◆ About this task
Pull out every line below that holds the word "JDict".

◆ Given records
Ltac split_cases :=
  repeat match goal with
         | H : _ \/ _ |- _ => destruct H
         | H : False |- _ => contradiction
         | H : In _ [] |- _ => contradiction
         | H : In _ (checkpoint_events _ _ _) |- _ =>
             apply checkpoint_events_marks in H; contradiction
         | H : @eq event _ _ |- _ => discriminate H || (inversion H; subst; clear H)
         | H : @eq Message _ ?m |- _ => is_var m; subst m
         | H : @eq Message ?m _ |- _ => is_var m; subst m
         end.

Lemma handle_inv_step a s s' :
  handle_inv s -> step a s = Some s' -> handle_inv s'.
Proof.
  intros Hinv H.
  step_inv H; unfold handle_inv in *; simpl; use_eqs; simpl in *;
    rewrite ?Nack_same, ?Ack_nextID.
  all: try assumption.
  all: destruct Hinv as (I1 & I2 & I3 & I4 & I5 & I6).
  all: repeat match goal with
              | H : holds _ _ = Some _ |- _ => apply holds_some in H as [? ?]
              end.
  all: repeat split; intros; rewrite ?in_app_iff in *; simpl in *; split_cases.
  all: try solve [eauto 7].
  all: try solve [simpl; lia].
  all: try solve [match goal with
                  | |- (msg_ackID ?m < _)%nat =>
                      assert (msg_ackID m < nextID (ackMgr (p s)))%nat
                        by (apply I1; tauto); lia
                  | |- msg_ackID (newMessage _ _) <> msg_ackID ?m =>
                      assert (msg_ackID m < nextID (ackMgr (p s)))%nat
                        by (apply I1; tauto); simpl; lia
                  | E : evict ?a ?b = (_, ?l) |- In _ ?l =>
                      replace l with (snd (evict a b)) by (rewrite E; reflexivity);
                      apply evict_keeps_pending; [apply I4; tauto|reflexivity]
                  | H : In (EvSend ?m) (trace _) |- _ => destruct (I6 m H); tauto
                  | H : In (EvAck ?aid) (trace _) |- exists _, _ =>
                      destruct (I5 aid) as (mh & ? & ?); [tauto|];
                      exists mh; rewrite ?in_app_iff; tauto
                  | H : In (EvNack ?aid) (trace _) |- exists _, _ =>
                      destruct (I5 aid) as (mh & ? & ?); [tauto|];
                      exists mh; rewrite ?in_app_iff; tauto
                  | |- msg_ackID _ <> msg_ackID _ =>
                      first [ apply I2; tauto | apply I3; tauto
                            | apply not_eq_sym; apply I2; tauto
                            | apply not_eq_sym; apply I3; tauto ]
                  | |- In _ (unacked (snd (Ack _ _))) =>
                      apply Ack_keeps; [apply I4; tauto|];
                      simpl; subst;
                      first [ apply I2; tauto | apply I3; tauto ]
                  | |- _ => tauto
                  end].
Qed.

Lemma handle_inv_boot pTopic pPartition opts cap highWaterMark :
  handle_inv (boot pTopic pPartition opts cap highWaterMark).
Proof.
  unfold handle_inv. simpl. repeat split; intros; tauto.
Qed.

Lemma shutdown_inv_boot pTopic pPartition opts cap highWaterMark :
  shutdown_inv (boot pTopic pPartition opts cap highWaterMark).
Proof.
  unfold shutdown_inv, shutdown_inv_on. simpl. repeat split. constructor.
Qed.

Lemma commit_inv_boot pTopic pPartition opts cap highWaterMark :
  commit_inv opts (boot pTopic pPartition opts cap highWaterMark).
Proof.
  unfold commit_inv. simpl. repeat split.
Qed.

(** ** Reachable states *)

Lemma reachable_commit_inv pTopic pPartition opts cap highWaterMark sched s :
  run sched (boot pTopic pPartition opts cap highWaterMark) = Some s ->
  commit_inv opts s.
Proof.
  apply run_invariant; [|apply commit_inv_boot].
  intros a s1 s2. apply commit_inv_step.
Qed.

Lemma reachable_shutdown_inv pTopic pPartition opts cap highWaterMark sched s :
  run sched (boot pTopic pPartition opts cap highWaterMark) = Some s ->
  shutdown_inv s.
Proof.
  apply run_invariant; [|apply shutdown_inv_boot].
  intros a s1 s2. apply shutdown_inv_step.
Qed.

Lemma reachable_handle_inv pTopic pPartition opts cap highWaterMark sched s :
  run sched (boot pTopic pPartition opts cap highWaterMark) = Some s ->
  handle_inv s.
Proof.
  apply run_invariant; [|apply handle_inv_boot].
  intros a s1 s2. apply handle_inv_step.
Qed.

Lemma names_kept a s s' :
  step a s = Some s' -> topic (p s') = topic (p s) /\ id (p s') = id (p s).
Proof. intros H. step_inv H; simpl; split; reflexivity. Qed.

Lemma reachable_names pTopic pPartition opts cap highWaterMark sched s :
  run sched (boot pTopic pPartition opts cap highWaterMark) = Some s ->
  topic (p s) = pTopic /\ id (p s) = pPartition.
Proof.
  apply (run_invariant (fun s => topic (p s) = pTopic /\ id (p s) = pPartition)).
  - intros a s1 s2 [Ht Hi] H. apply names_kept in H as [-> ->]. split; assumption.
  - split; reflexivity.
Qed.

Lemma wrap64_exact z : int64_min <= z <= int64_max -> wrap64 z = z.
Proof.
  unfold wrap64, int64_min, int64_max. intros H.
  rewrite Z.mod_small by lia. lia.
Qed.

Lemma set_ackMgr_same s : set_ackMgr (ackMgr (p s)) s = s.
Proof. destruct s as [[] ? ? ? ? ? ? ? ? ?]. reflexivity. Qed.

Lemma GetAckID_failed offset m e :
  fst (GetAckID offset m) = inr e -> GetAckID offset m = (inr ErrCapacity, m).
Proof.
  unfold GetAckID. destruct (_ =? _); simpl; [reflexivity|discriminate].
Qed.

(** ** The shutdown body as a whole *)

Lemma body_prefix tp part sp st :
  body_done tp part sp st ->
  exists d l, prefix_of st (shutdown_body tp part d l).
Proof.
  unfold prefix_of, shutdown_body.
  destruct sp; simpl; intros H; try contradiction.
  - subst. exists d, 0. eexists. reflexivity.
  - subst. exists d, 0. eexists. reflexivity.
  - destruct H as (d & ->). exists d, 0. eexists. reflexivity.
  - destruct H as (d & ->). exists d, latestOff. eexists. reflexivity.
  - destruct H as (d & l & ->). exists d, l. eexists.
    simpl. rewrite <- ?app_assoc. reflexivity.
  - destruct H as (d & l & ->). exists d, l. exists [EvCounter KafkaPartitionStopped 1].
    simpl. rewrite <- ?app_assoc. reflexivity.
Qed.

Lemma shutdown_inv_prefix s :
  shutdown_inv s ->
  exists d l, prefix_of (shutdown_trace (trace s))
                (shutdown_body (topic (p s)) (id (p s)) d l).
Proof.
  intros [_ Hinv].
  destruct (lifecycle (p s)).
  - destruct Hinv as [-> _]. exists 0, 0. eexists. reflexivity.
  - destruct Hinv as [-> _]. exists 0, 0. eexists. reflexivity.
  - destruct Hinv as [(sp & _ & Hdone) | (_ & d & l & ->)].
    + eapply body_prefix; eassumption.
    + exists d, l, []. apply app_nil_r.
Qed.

---

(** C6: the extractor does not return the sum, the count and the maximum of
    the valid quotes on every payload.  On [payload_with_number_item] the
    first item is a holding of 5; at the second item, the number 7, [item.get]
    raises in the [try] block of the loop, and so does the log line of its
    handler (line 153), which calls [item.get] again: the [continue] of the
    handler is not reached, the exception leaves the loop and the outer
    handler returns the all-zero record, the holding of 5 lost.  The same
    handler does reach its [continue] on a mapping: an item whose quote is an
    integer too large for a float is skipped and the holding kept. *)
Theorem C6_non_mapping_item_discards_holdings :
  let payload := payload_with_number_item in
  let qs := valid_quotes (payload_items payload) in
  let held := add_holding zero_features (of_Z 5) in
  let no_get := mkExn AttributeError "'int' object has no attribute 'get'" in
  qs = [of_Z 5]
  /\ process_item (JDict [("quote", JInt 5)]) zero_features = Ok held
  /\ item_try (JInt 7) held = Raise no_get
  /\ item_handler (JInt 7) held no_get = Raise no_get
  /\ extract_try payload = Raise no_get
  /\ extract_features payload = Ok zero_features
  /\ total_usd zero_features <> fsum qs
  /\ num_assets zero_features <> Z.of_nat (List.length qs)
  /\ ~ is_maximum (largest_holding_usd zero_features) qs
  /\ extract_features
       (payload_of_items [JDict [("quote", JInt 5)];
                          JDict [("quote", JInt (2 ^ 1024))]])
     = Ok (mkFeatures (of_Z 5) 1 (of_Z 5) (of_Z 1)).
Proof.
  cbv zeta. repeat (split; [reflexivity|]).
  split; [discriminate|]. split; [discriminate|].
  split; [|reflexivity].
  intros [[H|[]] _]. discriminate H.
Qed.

* * *

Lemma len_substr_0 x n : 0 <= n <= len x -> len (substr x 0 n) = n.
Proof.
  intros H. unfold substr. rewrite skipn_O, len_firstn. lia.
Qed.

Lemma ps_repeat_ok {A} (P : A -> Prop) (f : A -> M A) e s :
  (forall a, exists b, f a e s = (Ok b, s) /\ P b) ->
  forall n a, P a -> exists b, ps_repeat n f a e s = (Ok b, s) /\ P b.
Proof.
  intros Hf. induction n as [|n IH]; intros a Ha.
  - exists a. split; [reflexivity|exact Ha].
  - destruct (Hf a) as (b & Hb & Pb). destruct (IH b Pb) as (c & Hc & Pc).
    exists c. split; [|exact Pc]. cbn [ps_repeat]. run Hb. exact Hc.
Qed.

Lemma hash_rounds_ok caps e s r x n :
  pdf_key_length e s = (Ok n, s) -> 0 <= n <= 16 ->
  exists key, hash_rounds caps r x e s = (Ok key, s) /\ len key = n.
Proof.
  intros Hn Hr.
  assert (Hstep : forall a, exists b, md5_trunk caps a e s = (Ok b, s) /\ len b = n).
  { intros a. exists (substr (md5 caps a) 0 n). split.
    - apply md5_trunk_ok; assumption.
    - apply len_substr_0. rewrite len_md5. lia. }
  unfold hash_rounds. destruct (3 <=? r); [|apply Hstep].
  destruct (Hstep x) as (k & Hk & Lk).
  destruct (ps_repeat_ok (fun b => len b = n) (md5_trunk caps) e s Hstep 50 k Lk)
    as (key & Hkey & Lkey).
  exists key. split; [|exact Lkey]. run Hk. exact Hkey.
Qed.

◆ Task answer
  /\ process_item (JDict [("quote", JInt 5)]) zero_features = Ok held
       (payload_of_items [JDict [("quote", JInt 5)];
                          JDict [("quote", JInt (2 ^ 1024))]])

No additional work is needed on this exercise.